(** ** The leader *)

Lemma highest_term_ge nodes v : v ∈ nodes → nv_reachable v = true → u64_val (nv_term v) ≤ highest_term nodes.
Proof.
  intros Hv Hr. unfold highest_term. assert (v ∈ filter (λ n, nv_reachable n = true) nodes) as Hin by by apply list_elem_of_filter.
  induction (filter _ nodes) as [|w l IH]; [by apply elem_of_nil in Hin|]. rewrite fmap_cons. cbn [foldr]. apply elem_of_cons in Hin as [->|Hin]; [lia|].
  specialize (IH Hin). lia.
Qed.

Lemma max_reached (l : list N) : l ≠ [] → foldr N.max 0 l ∈ l.
Proof.
  induction l as [|x l IH]; [done|]. intros _. cbn [foldr]. destruct l as [|y l]; [simpl; rewrite N.max_0_r; left|].
  destruct (N.max_spec x (foldr N.max 0 (y :: l))) as [[_ ->]|[_ ->]]; [right; by apply IH|left].
Qed.

Lemma highest_term_reached nodes v :
  v ∈ nodes → nv_reachable v = true → ∃ w, w ∈ nodes ∧ nv_reachable w = true ∧ u64_val (nv_term w) = highest_term nodes.
Proof.
  intros Hv Hr. pose proof (max_reached ((λ n, u64_val (nv_term n)) <$> filter (λ n, nv_reachable n = true) nodes)) as Hm.
  fold (highest_term nodes) in Hm.
  apply list_elem_of_fmap in Hm as (w & Hw & [Hrw Hin]%list_elem_of_filter); [by exists w|].
  intros E%fmap_nil_inv. assert (v ∈ filter (λ n, nv_reachable n = true) nodes) as Hin by by apply list_elem_of_filter.
  rewrite E in Hin. by apply elem_of_nil in Hin.
Qed.

Lemma elem_of_claimants nodes v :
  v ∈ claimants nodes ↔ v ∈ nodes ∧ nv_reachable v = true ∧ nv_role v = RoleLeader ∧ u64_val (nv_term v) = highest_term nodes.
Proof. unfold claimants. rewrite list_elem_of_filter. tauto. Qed.

Lemma elect_Some nodes x : elect nodes = Some x → ∃ v, v ∈ claimants nodes ∧ nv_node_id v = x.
Proof.
  unfold elect. destruct (claimants nodes) as [|v [|w l]]; [done| |done]. intros [= <-]. exists v. split; [left|done].
Qed.

(** With one claim at most, no leader means no claim. *)
Lemma elect_None nodes :
  NoDup (nv_node_id <$> nodes) →
  (∀ v w, v ∈ claimants nodes → w ∈ claimants nodes → nv_node_id v = nv_node_id w) →
  elect nodes = None → claimants nodes = [].
Proof.
  intros Hnd Hone. unfold elect. pose proof (NoDup_filter (λ n, nv_reachable n = true ∧ nv_role n = RoleLeader ∧ u64_val (nv_term n) = highest_term nodes) nodes) as Hf.
  fold (claimants nodes) in Hf. assert (∀ v, v ∈ claimants nodes → v ∈ nodes) as Hsub by (intros v; by rewrite elem_of_claimants; intros [? _]).
  specialize (Hf (NoDup_fmap_1 _ _ Hnd)).
  destruct (claimants nodes) as [|v [|w l]]; [done|done|]. exfalso.
  assert (v = w) as ->. { eapply (keys_inj nv_node_id nodes); [done|apply Hsub; left|apply Hsub; right; left|apply Hone; [left|right; left]]. }
  apply NoDup_cons in Hf as [Hf _]. apply Hf. left.
Qed.

Definition outcome_node (o : PeerOutcome) : NodeView :=
  match o with Answered st => nd_node st | Unreachable id a => unreachable_node_view id a end.

Lemma gather_fold peers g : ga_nodes (foldl gather_one g peers) = ga_nodes g ++ (outcome_node <$> peers).
Proof.
  revert g. induction peers as [|o peers IH]; intros g; [by rewrite app_nil_r|]. cbn [foldl]. rewrite IH, fmap_cons.
  by destruct o; cbn; rewrite <-app_assoc.
Qed.

Lemma gather_nodes local peers :
  ga_nodes (gather local peers) =
    nd_node local :: (outcome_node <$> peers).
Proof.
  unfold gather. rewrite gather_fold. done.
Qed.

(** ** Reports of a running cluster *)

Section reports.
Context {L : Type} `{RaftStoreSpec L} `{!Compaction L}.
Context (boots : NodeId → Bootstrap) (vs : gset NodeId).
Context (same_voters : ∀ id, votes_of (@boot (boots id)) = (vs, None)).

(** The states of one run in which the nodes were asked. *)
Definition one_run (moments : list (Cluster L)) : Prop :=
  (∀ s, s ∈ moments → reachable boots s) ∧
  ∀ s s', s ∈ moments → s' ∈ moments → rtc (step boots) s s' ∨ rtc (step boots) s' s.

(** A node's report of itself, taken at one of them. *)
Definition reports (moments : list (Cluster L)) (v : NodeView) (s : Cluster L) (id : NodeId) (n : RaftNode L) : Prop :=
  s ∈ moments ∧ servers s !! id = Some (Up n) ∧
  ∃ addr st, v = node_view_from_status (as_str id) addr st ∧ ds_is_leader st = is_leader n ∧ ds_term st = node_term n.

## REQUIRED ACTION:
Out of the entries, pull every line that mentions "Some".

## RESPONSE BOX:
Lemma elect_Some nodes x : elect nodes = Some x → ∃ v, v ∈ claimants nodes ∧ nv_node_id v = x.
  s ∈ moments ∧ servers s !! id = Some (Up n) ∧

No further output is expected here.